Il 36enne responsabile dell’orrenda quanto grottesca aggressione alla fine è stato arrestato dopo aver ucciso tre agenti della polizia

Una storia dell’orrore quella che arriva dal sud dell’Ucraina, precisamente nel villaggio di Domanevka, dove un uomo di 36 anni (il cui nome non è stato reso noto dalle forze dell’ordine) è stato arrestato dopo aver inflitto terribili torture al padre, un uomo di 55 anni che è riuscito miracolosamente a liberarsi dalle catene per dare l’allarme alle forze dell’ordine.
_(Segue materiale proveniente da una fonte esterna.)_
Lemma path_app h l1 : forall x y l2 e, path h x (l1 ++ y :: l2) e <-> path h x l1 y /\ path h y l2 e.
Proof. induction l1 as [|z l1 IH]; intros x y l2 e; simpl; [done|]. rewrite IH. tauto. Qed.
Lemma path_frame h a v l : forall x e, a ∉ x :: l -> path h x l e -> path (<[a := v]> h) x l e.
Proof.
  induction l as [|y l IH]; intros x e Ha; simpl; rewrite hdr_ne by set_solver; [done|].
  intros [-> Hl]. split; [done|]. apply IH; [set_solver|done].
Qed.
(** Only the end changes when the last node is redirected. *)
Lemma path_redirect h l : forall x e e' p v, NoDup (x :: l) -> List.last (x :: l) 0 = p -> v.1 = e' -> path h x l e -> path (<[p := v]> h) x l e'.
Proof.
  induction l as [|y l IH]; intros x e e' p v Hnd Hp Hv; simpl path.
  - simpl in Hp. subst p. by rewrite hdr_eq.
  - intros [Hy Hl]. apply NoDup_cons in Hnd as [Hx Hnd]. assert (p ∈ y :: l).
    { rewrite <- Hp. change (List.last (x :: y :: l) 0) with (List.last (y :: l) 0). apply list_elem_of_In.
      destruct (exists_last (l := y :: l) ltac:(done)) as (l' & z & ->). rewrite last_last. apply in_or_app. right. by left. }
    rewrite hdr_ne by (intros ->; done). split; [done|]. by eapply (IH y e).
Qed.

Lemma sorted_weaken lo lo' F : lo' <= lo -> sorted lo F -> sorted lo' F.
Proof. destruct F as [|b F]; simpl; [done|]. intros ? (? & ? & ?). split_and!; [lia|done|done]. Qed.
Lemma sorted_above F : forall lo b, sorted lo F -> b ∈ F -> lo < b.1 /\ 1 <= b.2.
Proof.
  induction F as [|c F IH]; intros lo b; simpl; [set_solver|]. intros (H1 & H2 & H3) [->|Hb]%elem_of_cons; [done|].
  destruct (IH (bend c) b H3 Hb). unfold bend, hplus, sizeof_Header in *. lia.
Qed.
Lemma sorted_nodup F : forall lo, sorted lo F -> NoDup (lo :: F.*1).
Proof.
  induction F as [|c F IH]; intros lo; simpl; [intros _; apply NoDup_singleton|]. intros (H1 & H2 & H3).
  assert (Hab : forall x, x ∈ F.*1 -> bend c < x) by (intros x (b & -> & Hb)%list_elem_of_fmap; by apply (sorted_above F _ _ H3)).
  pose proof (IH _ H3) as [_ Hnd]%NoDup_cons. unfold bend, hplus, sizeof_Header in *.
  apply NoDup_cons. split; [intros [->|Hx]%elem_of_cons; [lia|specialize (Hab _ Hx); lia]|]. apply NoDup_cons. split; [intros Hx; specialize (Hab _ Hx); lia|done].
Qed.
Lemma rel_clear_inv y h l m : (h < n)%nat -> y_pc y h = Rel3 l -> inv y ->
  clear_owner l (y_m y) = Done tt m -> inv (goto h (Rel4 l) m y).
Proof.
  intros Hh Ep Hi Hx. pose proof (iv_cpu _ Hi h Hh) as Hch. pose proof Hch as [H1 H2 H3 H4 H5 _].
  assert (Ho : owned y h = l :: y_held y h) by (unfold owned; by rewrite Ep).
  assert (Hl : (l < L)%nat) by (apply H2; rewrite Ho; by left).
  destruct (owner_view y h l Hi Hh Hl) as (lk & Elk & Hk1 & Hk3 & Hk4); [rewrite Ho; by left|].
  unfold clear_owner in Hx. rewrite (upd_lock_Done _ _ _ _ Elk) in Hx. injection Hx as <-. set (lk' := mkspinlock _ _ _ _).
  set (y' := goto _ _ _ _).
  assert (Ho' : owned y' h = owned y h) by (unfold owned, y'; simpl; by rewrite fn_lookup_insert, Ep).
  assert (Hd : depth y' h = depth y h) by (unfold depth, y'; simpl; by rewrite fn_lookup_insert, Ep).
  eapply (inv_lock_step y _ h l lk lk'); try done.
  - intros h' Hne. simpl. by rewrite fn_lookup_insert_ne.
  - pose proof (flags_frame y y' h Hd eq_refl eq_refl eq_refl Hch) as Hfl.
    split; rewrite ?Ho'; try done; unfold y'; simpl; rewrite ?fn_lookup_insert; try done. by intros l' [?|[?|?]].
  - intros l' Hne. by rewrite Ho'.
  - intros l' Hne _. unfold y'. simpl. rewrite fn_lookup_insert, Ep. unfold quiet.
    rewrite !bool_decide_eq_false_2; [done|intros [?|?]; congruence..].
  - exists lk'. simpl. rewrite list_lookup_insert_eq by eauto using lookup_lt_Some. split; [done|]. right. exists h.
    rewrite Ho'. split_and!; [done|done|rewrite Ho; by left| |].
    + intros h' Hh'. destruct (decide (h' = h)) as [->|Hne]; [done|]. unfold y'. rewrite owned_ne by done. by apply Hk3.
    + unfold y'. simpl. rewrite fn_lookup_insert. unfold quiet. by rewrite bool_decide_eq_true_2 by auto.
Qed.

Lemma rel_store_inv y h l m : (h < n)%nat -> y_pc y h = Rel4 l -> inv y ->
  store_unlocked l (y_m y) = Done tt m -> inv (goto h (Rel5 l) m y).
Proof.
  intros Hh Ep Hi Hx. pose proof (iv_cpu _ Hi h Hh) as Hch. pose proof Hch as [H1 H2 H3 H4 H5 _].
  assert (Ho : owned y h = l :: y_held y h) by (unfold owned; by rewrite Ep).
  assert (Hl : (l < L)%nat) by (apply H2; rewrite Ho; by left).
  destruct (owner_view y h l Hi Hh Hl) as (lk & Elk & Hk1 & Hk3 & Hk4); [rewrite Ho; by left|].
  rewrite Ep in Hk4. unfold quiet in Hk4. rewrite bool_decide_eq_true_2 in Hk4 by auto.
  unfold store_unlocked in Hx. rewrite (upd_lock_Done _ _ _ _ Elk) in Hx. injection Hx as <-. set (lk' := mkspinlock _ _ _ _).
  set (y' := goto _ _ _ _).
  assert (Ho' : owned y' h = y_held y h) by (unfold owned, y'; simpl; by rewrite fn_lookup_insert).
  assert (Hd : depth y' h = depth y h) by (unfold depth, y'; simpl; by rewrite fn_lookup_insert, Ep).
  rewrite Ho in H1. apply NoDup_cons in H1 as [Hnl H1].
  eapply (inv_lock_step y _ h l lk lk'); try done.
  - intros h' Hne. simpl. by rewrite fn_lookup_insert_ne.
  - pose proof (flags_frame y y' h Hd eq_refl eq_refl eq_refl Hch) as Hfl.
    split; rewrite ?Ho'; [done| |unfold y'; simpl; rewrite ?fn_lookup_insert..|exact Hfl]; [|done|by intros l' [?|[?|?]]|done].
    intros l' Hw. apply H2. rewrite Ho. by right.
  - intros l' Hne. rewrite Ho, Ho'. set_solver.
  - intros l' Hne _. unfold y'. simpl. rewrite fn_lookup_insert, Ep. unfold quiet.
    rewrite !bool_decide_eq_false_2; [done|intros [?|?]; congruence..].
  - exists lk'. simpl. rewrite list_lookup_insert_eq by eauto using lookup_lt_Some. split; [done|]. left.
    split_and!; [done|done|]. intros h' Hh'. destruct (decide (h' = h)) as [->|Hne]; [by rewrite Ho'|].
    unfold y'. rewrite owned_ne by done. intros Hw. by destruct (Hk3 h' Hh' Hw).
Qed.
agenti ucraini uccisi uomo che ha evirato il padre

Ha reciso il naso, le labbra e ha evirato il padre

L’arresto dell’uomo è stato drammatico: armato pesantemente e protetto da un giubbotto antiproiettile, ha sparato contro gli agenti, uccidendone tre di loro. Una volta arrestato, il 36enne ha confessato nei dettagli le torture inflitte al padre: “Gli hai tagliato i genitali?” hanno chiesto durante l’interrogatorio, al quale lui ha risposto “Sì, ma non si calmava comunque. Poi lì ho afferrato le manette per bloccarlo, ma neanche lì si è calmato, aveva più forze del previsto”, poi è stato chiesto: “Quindi gli hai tagliato il naso, le labbra e i genitali?” domanda alla quale lui ha gelidamente risposto “Sì, e sono veramente felice di questo”. 

uomo ucraino evira padre

Nel suo appartamento l’aggressore deteneva armi di ogni tipo, fra cui un dispositivo per la visione notturna, un coltello, passamontagna, munizioni e un detonatore. Non sono ancora chiare le motivazioni che abbiano spinto il mattatore il 36 anni a compiere gesti così efferati. Nel frattempo il padre è stato condotto d’urgenza in ospedale, ma nessuna fonte ucraina ha rilasciato aggiornamenti in merito alle sue condizioni di salute.